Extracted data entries
################

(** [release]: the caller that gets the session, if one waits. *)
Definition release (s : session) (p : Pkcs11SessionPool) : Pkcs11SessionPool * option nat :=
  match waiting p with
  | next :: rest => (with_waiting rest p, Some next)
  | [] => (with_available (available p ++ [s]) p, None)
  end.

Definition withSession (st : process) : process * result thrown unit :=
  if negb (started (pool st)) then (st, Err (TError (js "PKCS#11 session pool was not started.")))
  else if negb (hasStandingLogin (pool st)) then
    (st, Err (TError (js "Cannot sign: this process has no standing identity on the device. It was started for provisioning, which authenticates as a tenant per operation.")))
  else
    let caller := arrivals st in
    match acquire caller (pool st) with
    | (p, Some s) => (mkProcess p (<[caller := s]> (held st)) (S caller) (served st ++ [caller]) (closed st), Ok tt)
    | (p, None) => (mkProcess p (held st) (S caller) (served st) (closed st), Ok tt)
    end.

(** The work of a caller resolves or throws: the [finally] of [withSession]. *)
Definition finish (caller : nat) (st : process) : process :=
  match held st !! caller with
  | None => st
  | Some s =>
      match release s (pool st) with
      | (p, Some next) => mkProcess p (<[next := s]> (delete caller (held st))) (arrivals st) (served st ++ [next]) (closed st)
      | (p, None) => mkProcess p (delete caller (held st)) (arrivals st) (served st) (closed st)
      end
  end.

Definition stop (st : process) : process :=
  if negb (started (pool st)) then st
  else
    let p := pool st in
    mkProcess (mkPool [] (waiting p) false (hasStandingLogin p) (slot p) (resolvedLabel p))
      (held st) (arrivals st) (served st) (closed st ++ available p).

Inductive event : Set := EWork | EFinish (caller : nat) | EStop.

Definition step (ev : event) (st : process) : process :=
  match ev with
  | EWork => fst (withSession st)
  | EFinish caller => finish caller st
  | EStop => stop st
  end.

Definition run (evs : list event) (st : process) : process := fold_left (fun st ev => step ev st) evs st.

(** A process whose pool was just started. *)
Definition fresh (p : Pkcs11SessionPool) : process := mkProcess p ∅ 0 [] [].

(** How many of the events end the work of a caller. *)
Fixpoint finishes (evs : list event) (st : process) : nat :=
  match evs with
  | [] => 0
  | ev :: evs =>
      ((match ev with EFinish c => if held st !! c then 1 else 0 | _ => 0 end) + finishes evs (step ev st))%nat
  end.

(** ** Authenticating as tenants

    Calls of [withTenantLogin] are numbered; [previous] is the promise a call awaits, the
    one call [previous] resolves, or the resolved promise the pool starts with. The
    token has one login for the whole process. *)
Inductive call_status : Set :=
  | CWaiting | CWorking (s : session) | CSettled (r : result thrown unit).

################

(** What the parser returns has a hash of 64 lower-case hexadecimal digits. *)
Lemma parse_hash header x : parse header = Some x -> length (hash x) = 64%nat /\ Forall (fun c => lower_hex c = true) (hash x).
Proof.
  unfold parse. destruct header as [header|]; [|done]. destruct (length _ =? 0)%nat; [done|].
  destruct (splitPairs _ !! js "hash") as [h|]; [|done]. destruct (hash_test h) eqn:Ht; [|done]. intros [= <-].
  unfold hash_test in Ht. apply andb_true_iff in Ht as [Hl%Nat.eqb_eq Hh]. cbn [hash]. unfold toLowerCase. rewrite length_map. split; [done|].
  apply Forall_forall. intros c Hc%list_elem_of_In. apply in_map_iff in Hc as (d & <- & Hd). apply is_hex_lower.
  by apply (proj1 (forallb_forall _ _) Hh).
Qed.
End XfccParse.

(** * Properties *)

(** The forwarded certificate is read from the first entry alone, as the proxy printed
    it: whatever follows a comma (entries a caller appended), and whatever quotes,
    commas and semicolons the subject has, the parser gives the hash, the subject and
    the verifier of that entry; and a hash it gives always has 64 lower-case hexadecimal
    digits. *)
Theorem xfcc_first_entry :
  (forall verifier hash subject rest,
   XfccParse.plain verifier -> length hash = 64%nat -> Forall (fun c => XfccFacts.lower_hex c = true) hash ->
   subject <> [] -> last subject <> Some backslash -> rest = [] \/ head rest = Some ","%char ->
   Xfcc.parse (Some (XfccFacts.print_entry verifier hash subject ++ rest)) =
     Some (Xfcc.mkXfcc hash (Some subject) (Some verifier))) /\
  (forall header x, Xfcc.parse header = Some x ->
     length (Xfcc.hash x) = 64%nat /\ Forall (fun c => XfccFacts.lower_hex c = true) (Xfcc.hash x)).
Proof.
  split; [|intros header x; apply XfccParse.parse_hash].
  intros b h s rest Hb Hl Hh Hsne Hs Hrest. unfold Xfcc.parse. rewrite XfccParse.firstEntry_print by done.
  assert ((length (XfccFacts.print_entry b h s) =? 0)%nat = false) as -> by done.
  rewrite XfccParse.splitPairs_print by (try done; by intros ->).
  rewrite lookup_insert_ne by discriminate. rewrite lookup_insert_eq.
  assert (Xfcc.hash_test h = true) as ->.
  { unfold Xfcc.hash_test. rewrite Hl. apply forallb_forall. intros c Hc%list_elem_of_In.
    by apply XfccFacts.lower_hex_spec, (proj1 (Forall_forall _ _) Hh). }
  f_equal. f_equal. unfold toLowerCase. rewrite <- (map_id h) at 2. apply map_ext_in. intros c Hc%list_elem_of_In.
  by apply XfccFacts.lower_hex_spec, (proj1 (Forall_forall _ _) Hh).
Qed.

################

Only one stretch of the records above is wanted: the lines between the one holding "(** [release]: the" and the one holding "rest p, Some next)", inclusive, reproduced exactly.

Solution for this problem ::
(** [release]: the caller that gets the session, if one waits. *)
Definition release (s : session) (p : Pkcs11SessionPool) : Pkcs11SessionPool * option nat :=
  match waiting p with
  | next :: rest => (with_waiting rest p, Some next)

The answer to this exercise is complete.